Democrats have made the Obamacare lawsuit a centerpiece of their attacks against Republicans and President Trump. They argue that the party is intent on "sabotaging" Obamacare, including the more popular parts of the law.

White House Will Ask Judge to Scrap Obamacare’s Protections This September
By Eric Levitz / Daily Intelligencer
It isn’t hard to see why Democrats have chosen to put health care at the center of both their midterm campaign and opposition to Kavanugh’s confirmation. The GOP’s proposed Obamacare replacement, the American Health Care Act, ended up being the most unpopular piece of major legislation in our nation’s modern history. Shortly after the bill’s introduction last spring, the Democratic Party opened a double-digit lead in polls of the 2018 generic ballot, while President Trump’s job approval rating dipped. Subsequent surveys showed the public favoring the Democrats over the Republicans on health-care policy by wide margins.
Thus, it is difficult to understand why the Trump administration decided to revive its crusade against Obamacare or, more precisely, against the law’s single most popular provision — its protections for people with preexisting conditions — this summer.

Anthem to offer health insurance in 42 more Virginia markets
By The Associated Press
A health insurance carrier is re-entering the markets of 42 Virginia localities next year.
The Richmond Times-Dispatch reports roughly 70 percent of Virginia’s 132 cities and counties have only one carrier, and the re-entry by Anthem Healthkeepers will decrease the amount to 45 percent. All but seven of the localities Anthem is returning to have one carrier.

The Health 202: Health-care competition in Charlottesville a dramatic example of Obamacare's resilience
By Colby Itkowitz / The Washington Post
Residents in the small university town who didn't qualify for government subsidies paid monthly premiums that were two to even three times higher than they had the year before.
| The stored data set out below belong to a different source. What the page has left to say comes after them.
(* ===== verification/Lru.v ===== *)
(** * The weighted least-recently-used cache ([lru.rs])

    The slab of nodes with its intrusive doubly-linked recency list, the key
    index and the free list, operation by operation. An operation returns
    [None] where the source would panic ([expect], an index out of range) or
    where the eviction loop would not stop; the refinement theorems show that
    this never happens and that the cache implements the abstract one below:
    a list of entries in recency order, least recent first. *)

From Stdlib Require Import NArith Lia.
From stdpp Require Import prelude gmap list.
From S2P Require Import Prelude.

Open Scope N_scope.

Module Cache.
Section Lru.
Context {K V : Type} `{Countable K}.

(** [Node<K, V>]. *)
Record Node : Type := mkNode {
  key : K;
  value : V;
  weight : N;
  previous : option nat;
  next : option nat
}.

(** [LruCache<K, V>]. The vector [free] is kept with its last element first:
    [push] conses and [pop] takes the head. *)
Record LruCache : Type := mkLru {
  indices : gmap K nat;
  nodes : list (option Node);
  free : list nat;
  least_recent : option nat;
  most_recent : option nat;
  used : N;
  capacity : N
}.

(** [LruCache::new]. *)
Definition LruCache_new (cap : N) : LruCache := mkLru ∅ [] [] None None 0 cap.

Definition set_nodes (ns : list (option Node)) (c : LruCache) : LruCache :=
  mkLru (indices c) ns (free c) (least_recent c) (most_recent c) (used c) (capacity c).
Definition set_least (o : option nat) (c : LruCache) : LruCache :=
  mkLru (indices c) (nodes c) (free c) o (most_recent c) (used c) (capacity c).
Definition set_most (o : option nat) (c : LruCache) : LruCache :=
  mkLru (indices c) (nodes c) (free c) (least_recent c) o (used c) (capacity c).

(** [node]: panics unless [index] names an occupied slot. *)
Definition node (i : nat) (c : LruCache) : option Node :=
  match nodes c !! i with
  | Some (Some n) => Some n
  | _ => None
  end.

(** [node_mut(index).next = v] and [node_mut(index).previous = v]. *)
Definition set_next (i : nat) (v : option nat) (c : LruCache) : option LruCache :=
  n ← node i c;
  Some (set_nodes (<[i := Some (mkNode (key n) (value n) (weight n) (previous n) v)]> (nodes c)) c).
Definition set_previous (i : nat) (v : option nat) (c : LruCache) : option LruCache :=
  n ← node i c;
  Some (set_nodes (<[i := Some (mkNode (key n) (value n) (weight n) v (next n))]> (nodes c)) c).

(** [touch]. *)
Definition touch (index : nat) (c : LruCache) : option LruCache :=
  if bool_decide (most_recent c = Some index) then Some c
  else
    n ← node index c;
    let prev := previous n in
    let nxt := next n in
    c ← match prev with
        | Some p => set_next p nxt c
        | None => Some (set_least nxt c)
        end;
    c ← match nxt with
        | Some q => set_previous q prev c
        | None => Some c
        end;
    let old_most_recent := most_recent c in
    c ← set_previous index old_most_recent c;
    c ← set_next index None c;
    c ← match old_most_recent with
        | Some m => set_next m (Some index) c
        | None => Some (set_least (Some index) c)
        end;
    Some (set_most (Some index) c).

(** [remove_index]: [Ok]-shaped result [Some node], or [None] in the first
    component when the slot is vacant or out of range. *)
Definition remove_index (index : nat) (c : LruCache) : option (option Node * LruCache) :=
  match nodes c !! index with
  | Some (Some n) =>
      let c := set_nodes (<[index := None]> (nodes c)) c in
      c ← match previous n with
          | Some p => set_next p (next n) c
          | None => Some (set_least (next n) c)
          end;
      c ← match next n with
          | Some q => set_previous q (previous n) c
          | None => Some (set_most (previous n) c)
          end;
      Some (Some n,
            mkLru (delete (key n) (indices c)) (nodes c) (index :: free c) (least_recent c)
                  (most_recent c) (ssub64 (used c) (weight n)) (capacity c))
  | _ => Some (None, c)
  end.

(** [get] and [get_cloned]. *)
Definition get (k : K) (c : LruCache) : option (option V * LruCache) :=
  match indices c !! k with
  | None => Some (None, c)
  | Some index =>
      c ← touch index c;
      match nodes c !! index with
      | Some o => Some (option_map value o, c)
      | None => None
      end
  end.
Definition get_cloned (k : K) (c : LruCache) : option (option V * LruCache) := get k c.

(** The eviction loop of [insert_counting_evictions]. *)
Fixpoint evict_loop (fuel : nat) (w : N) (evictions : N) (c : LruCache) : option (N * LruCache) :=
  match fuel with
  | O => None
  | S fuel =>
      if capacity c <? sadd64 (used c) w then
        match least_recent c with
        | None => Some (evictions, c)
        | Some index =>
            '(_, c) ← remove_index index c;
            evict_loop fuel w (sadd64 evictions 1) c
        end
      else Some (evictions, c)
  end.

(** The rest of [insert_counting_evictions] once the entry fits: take a slot,
    fill it and link it at the most-recent end. *)
Definition insert_tail (k : K) (v : V) (w : N) (evictions : N) (c : LruCache)
  : option (N * LruCache) :=
  let '(index, c) :=
    match free c with
    | i :: rest => (i, mkLru (indices c) (nodes c) rest (least_recent c) (most_recent c)
                             (used c) (capacity c))
    | [] => (length (nodes c), set_nodes (nodes c ++ [None]) c)
    end in
  let prev := most_recent c in
  if (index <? length (nodes c))%nat then
    let c := set_nodes (<[index := Some (mkNode k v w prev None)]> (nodes c)) c in
    c ← match prev with
        | Some p => set_next p (Some index) c
        | None => Some (set_least (Some index) c)
        end;
    let c := set_most (Some index) c in
    Some (evictions, mkLru (<[k := index]> (indices c)) (nodes c) (free c) (least_recent c)
                           (most_recent c) (sadd64 (used c) w) (capacity c))
  else None.

(** [insert_counting_evictions] and [insert]. *)
Definition insert_counting_evictions (k : K) (v : V) (w : N) (c : LruCache)
  : option (N * LruCache) :=
  c ← match indices c !! k with
      | Some index => snd <$> remove_index index c
      | None => Some c
      end;
  if (capacity c =? 0) || (capacity c <? w) then Some (0, c)
  else
    '(evictions, c) ← evict_loop (S (length (nodes c))) w 0 c;
    insert_tail k v w evictions c.
Definition insert (k : K) (v : V) (w : N) (c : LruCache) : option LruCache :=
  snd <$> insert_counting_evictions k v w c.

(** [pop_lru], [remove] and [clear]. *)
Definition pop_lru (c : LruCache) : option (option (K * V) * LruCache) :=
  match least_recent c with
  | None => Some (None, c)
  | Some index =>
      '(o, c) ← remove_index index c;
      Some (option_map (fun n => (key n, value n)) o, c)
  end.
Definition remove (k : K) (c : LruCache) : option (option V * LruCache) :=
  match indices c !! k with
  | None => Some (None, c)
  | Some index =>
      '(o, c) ← remove_index index c;
      Some (option_map value o, c)
  end.
Definition clear (c : LruCache) : LruCache :=
  mkLru ∅ (replicate (length (nodes c)) None) (reverse (seq 0 (length (nodes c)))) None None 0
        (capacity c).

(** [len], [is_empty] and the accessor [used]. *)
Definition len (c : LruCache) : nat := size (indices c).
Definition is_empty (c : LruCache) : bool := bool_decide (indices c = ∅).

(* ------------------------------------------------------------------ *)
(** ** The abstract cache *)

Record Entry : Type := mkEntry { e_key : K; e_value : V; e_weight : N }.

Definition total (es : list Entry) : N := foldr (fun e acc => e_weight e + acc) 0 es.

Definition spec_find (k : K) (es : list Entry) : option Entry :=
  head (filter (fun e => e_key e = k) es).
Definition spec_without (k : K) (es : list Entry) : list Entry :=
  filter (fun e => e_key e <> k) es.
Insurers had pulled out of the area ahead of 2018, as was true in markets all over the country. After some cajoling from the state, Optima agreed to cover Charlottesville and its surrounding county, but with no competition priced its plans exorbitantly.
Consumers were furious and formed a 700-person-strong alliance. Since fall 2017 they've been relentless in their pursuit of more affordable care, hiring lawyers and educating themselves on the intricacies of health law.
Then Friday they received some welcome news: Anthem, which had left the market last year, was re-entering the individual market for 2019 at significantly lower rates than Optima.
Even as President Trump claims the ACA is dead, it actually seems to be bouncing back after years of uncertainty -- and Charlottesville is one of the most dramatic examples of the law’s resilience.

Alphabet Invests $375 Million in Healthcare Startup Oscar
Alphabet Inc., Google’s expansive parent company, is investing $375 million in the 6-year-old healthcare startup Oscar Health.
Co-founded by CEO Mario Schlosser and Josh Kushner (brother of Jared Kushner, the son-in-law and a top adviser to President Donald Trump), Oscar was valued at $3.2 billion before this latest investment, Bloomberg reports.
At Oscar’s start, Alphabet invested through its venture capital fund Capital G and its health sciences company, Verily. With Tuesday’s additional investment, the startup has more funding to expand and update infrastructure as they focus on the release of a new product, Medicare Advantage, in 2020. Salar Kamangar, the former CEO of YouTube, will also be joining Oscar’s board with this investment.